» Stored data:

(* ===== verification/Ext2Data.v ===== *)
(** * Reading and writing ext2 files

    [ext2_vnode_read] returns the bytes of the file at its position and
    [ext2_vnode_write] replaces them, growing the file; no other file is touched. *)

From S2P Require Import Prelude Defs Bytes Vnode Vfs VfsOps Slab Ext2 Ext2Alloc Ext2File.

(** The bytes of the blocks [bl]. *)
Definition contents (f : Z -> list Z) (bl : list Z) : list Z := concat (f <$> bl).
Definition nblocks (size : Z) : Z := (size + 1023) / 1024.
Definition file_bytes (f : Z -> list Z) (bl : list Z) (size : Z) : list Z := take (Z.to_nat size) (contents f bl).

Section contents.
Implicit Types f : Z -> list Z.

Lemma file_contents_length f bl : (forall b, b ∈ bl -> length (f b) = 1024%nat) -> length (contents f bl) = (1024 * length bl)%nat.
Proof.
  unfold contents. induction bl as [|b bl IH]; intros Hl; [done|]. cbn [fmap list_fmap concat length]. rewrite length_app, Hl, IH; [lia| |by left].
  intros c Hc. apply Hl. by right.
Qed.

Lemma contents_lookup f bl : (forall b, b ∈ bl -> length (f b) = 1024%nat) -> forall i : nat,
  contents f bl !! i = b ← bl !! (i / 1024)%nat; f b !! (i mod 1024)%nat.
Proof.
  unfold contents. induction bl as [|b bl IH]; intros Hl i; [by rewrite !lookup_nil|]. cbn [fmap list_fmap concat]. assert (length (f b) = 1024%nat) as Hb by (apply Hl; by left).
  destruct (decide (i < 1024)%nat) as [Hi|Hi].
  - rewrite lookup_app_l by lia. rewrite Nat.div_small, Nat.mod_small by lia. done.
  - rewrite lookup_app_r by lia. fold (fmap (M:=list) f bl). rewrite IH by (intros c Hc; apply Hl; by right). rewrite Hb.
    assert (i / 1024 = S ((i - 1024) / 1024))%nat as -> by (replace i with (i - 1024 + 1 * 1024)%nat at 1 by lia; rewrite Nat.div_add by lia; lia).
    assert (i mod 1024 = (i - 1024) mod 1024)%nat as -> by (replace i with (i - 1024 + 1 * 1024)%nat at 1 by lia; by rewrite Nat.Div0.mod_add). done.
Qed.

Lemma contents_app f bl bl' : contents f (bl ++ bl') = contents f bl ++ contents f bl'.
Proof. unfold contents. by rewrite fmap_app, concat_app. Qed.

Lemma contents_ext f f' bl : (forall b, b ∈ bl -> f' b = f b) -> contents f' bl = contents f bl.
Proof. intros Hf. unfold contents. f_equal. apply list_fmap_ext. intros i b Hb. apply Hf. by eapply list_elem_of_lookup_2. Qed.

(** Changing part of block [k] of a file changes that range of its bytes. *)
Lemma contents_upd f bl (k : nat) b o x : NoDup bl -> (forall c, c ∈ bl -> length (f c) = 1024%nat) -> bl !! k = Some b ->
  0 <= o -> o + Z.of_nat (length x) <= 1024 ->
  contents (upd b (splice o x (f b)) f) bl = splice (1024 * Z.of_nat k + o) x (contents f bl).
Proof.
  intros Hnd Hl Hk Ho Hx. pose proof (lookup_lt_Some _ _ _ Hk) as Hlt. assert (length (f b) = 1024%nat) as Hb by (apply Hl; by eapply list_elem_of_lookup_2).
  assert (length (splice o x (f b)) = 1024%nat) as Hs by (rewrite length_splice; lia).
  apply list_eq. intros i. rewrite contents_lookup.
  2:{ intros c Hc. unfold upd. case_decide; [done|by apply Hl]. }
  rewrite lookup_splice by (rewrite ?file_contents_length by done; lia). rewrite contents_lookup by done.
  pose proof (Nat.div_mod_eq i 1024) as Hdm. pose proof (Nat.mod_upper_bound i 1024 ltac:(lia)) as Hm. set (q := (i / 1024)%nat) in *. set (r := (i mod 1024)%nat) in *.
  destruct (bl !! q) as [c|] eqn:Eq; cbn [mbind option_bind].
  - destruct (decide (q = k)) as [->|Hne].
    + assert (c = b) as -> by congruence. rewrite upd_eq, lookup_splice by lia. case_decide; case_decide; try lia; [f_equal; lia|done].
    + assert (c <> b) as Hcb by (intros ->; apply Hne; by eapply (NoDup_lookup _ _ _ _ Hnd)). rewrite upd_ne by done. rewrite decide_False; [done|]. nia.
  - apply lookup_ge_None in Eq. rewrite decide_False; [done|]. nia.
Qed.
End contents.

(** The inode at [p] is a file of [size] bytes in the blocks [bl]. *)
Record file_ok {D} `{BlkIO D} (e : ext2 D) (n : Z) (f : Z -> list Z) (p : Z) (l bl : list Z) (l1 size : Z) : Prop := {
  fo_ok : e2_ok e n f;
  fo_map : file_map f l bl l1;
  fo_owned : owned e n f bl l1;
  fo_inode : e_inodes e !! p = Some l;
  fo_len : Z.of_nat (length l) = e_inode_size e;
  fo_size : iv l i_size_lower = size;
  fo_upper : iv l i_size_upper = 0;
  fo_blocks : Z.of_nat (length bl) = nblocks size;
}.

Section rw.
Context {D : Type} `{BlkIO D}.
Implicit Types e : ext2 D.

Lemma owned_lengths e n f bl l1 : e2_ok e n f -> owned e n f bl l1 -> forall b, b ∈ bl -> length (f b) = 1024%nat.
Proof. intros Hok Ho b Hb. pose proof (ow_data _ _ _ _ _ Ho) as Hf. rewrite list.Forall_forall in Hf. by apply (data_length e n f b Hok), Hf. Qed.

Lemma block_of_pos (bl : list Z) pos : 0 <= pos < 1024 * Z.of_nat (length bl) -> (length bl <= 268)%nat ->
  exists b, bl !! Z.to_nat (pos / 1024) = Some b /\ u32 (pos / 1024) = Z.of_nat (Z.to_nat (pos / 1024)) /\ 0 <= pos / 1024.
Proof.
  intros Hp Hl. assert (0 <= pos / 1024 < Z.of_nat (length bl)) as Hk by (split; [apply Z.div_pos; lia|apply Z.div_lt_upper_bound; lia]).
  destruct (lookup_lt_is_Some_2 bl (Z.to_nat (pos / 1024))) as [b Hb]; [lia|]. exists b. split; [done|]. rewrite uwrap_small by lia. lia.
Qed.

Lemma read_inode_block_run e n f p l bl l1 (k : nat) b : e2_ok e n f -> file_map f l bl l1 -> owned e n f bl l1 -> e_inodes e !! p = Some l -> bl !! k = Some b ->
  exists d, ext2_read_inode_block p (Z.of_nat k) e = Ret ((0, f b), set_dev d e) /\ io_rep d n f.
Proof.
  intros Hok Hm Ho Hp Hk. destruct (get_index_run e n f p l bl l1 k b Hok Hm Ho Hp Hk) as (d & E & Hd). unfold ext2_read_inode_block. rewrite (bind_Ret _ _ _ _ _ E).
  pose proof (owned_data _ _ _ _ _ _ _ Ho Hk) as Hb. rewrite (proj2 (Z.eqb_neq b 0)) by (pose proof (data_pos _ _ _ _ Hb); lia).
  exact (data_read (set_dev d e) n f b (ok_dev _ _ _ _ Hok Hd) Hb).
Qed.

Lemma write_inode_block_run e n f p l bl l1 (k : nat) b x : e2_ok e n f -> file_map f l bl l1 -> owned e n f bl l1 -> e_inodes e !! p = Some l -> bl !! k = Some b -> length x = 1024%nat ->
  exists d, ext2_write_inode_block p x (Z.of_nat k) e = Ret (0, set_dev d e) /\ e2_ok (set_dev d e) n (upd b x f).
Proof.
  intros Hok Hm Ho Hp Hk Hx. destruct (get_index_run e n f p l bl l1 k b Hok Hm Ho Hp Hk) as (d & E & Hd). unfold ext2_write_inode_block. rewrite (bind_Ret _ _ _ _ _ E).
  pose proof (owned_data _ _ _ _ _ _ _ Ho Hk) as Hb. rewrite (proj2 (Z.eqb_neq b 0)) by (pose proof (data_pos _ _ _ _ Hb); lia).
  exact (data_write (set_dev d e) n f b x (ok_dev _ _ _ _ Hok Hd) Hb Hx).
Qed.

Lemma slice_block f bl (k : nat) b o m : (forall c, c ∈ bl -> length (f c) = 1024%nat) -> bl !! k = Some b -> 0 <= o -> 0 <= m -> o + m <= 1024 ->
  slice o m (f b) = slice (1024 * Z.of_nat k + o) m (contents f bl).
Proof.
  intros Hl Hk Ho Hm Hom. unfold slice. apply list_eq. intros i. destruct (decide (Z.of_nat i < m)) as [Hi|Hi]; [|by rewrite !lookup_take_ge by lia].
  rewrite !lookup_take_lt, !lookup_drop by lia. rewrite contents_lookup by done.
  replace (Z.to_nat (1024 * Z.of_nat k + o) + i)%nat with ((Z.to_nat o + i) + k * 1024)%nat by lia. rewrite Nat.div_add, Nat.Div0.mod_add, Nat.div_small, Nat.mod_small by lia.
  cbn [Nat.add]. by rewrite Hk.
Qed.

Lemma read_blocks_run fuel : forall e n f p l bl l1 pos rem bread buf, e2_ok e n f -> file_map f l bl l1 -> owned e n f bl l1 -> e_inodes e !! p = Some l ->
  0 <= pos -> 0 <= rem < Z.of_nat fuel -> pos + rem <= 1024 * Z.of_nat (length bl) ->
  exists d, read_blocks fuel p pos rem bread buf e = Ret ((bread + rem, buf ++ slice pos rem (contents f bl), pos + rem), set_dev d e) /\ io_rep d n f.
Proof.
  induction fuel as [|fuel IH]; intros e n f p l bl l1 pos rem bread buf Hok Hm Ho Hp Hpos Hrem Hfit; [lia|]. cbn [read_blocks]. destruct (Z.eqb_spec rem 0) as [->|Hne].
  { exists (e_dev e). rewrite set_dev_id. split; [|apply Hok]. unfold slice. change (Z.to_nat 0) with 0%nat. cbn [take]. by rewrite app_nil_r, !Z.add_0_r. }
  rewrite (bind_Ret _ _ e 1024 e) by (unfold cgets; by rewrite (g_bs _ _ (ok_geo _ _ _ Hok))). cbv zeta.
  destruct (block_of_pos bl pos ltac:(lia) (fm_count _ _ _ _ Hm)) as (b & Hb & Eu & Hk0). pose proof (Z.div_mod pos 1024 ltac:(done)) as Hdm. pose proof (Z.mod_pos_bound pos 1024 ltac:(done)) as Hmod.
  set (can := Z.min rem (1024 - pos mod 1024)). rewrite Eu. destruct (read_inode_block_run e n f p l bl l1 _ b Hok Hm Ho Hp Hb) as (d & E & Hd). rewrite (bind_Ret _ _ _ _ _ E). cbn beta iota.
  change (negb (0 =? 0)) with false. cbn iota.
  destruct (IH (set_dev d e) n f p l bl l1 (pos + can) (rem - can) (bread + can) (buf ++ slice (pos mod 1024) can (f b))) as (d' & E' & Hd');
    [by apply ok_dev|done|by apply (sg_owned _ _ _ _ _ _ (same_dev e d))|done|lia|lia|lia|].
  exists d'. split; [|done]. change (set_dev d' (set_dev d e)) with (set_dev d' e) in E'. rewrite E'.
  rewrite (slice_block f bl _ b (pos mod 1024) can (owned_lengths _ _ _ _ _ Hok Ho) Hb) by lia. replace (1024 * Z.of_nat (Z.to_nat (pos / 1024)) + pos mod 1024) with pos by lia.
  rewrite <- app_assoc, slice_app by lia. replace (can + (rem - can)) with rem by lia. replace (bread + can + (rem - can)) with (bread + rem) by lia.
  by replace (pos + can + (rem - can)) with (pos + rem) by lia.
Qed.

» Activity: Look above for the line with "Lemma contents_app f"; retype exactly that line, every line after it up to the line with "Proof. intros Hf.", and that line too, nothing else.

» Expected answer:
Lemma contents_app f bl bl' : contents f (bl ++ bl') = contents f bl ++ contents f bl'.
Proof. unfold contents. by rewrite fmap_app, concat_app. Qed.

Lemma contents_ext f f' bl : (forall b, b ∈ bl -> f' b = f b) -> contents f' bl = contents f bl.
Proof. intros Hf. unfold contents. f_equal. apply list_fmap_ext. intros i b Hb. apply Hf. by eapply list_elem_of_lookup_2. Qed.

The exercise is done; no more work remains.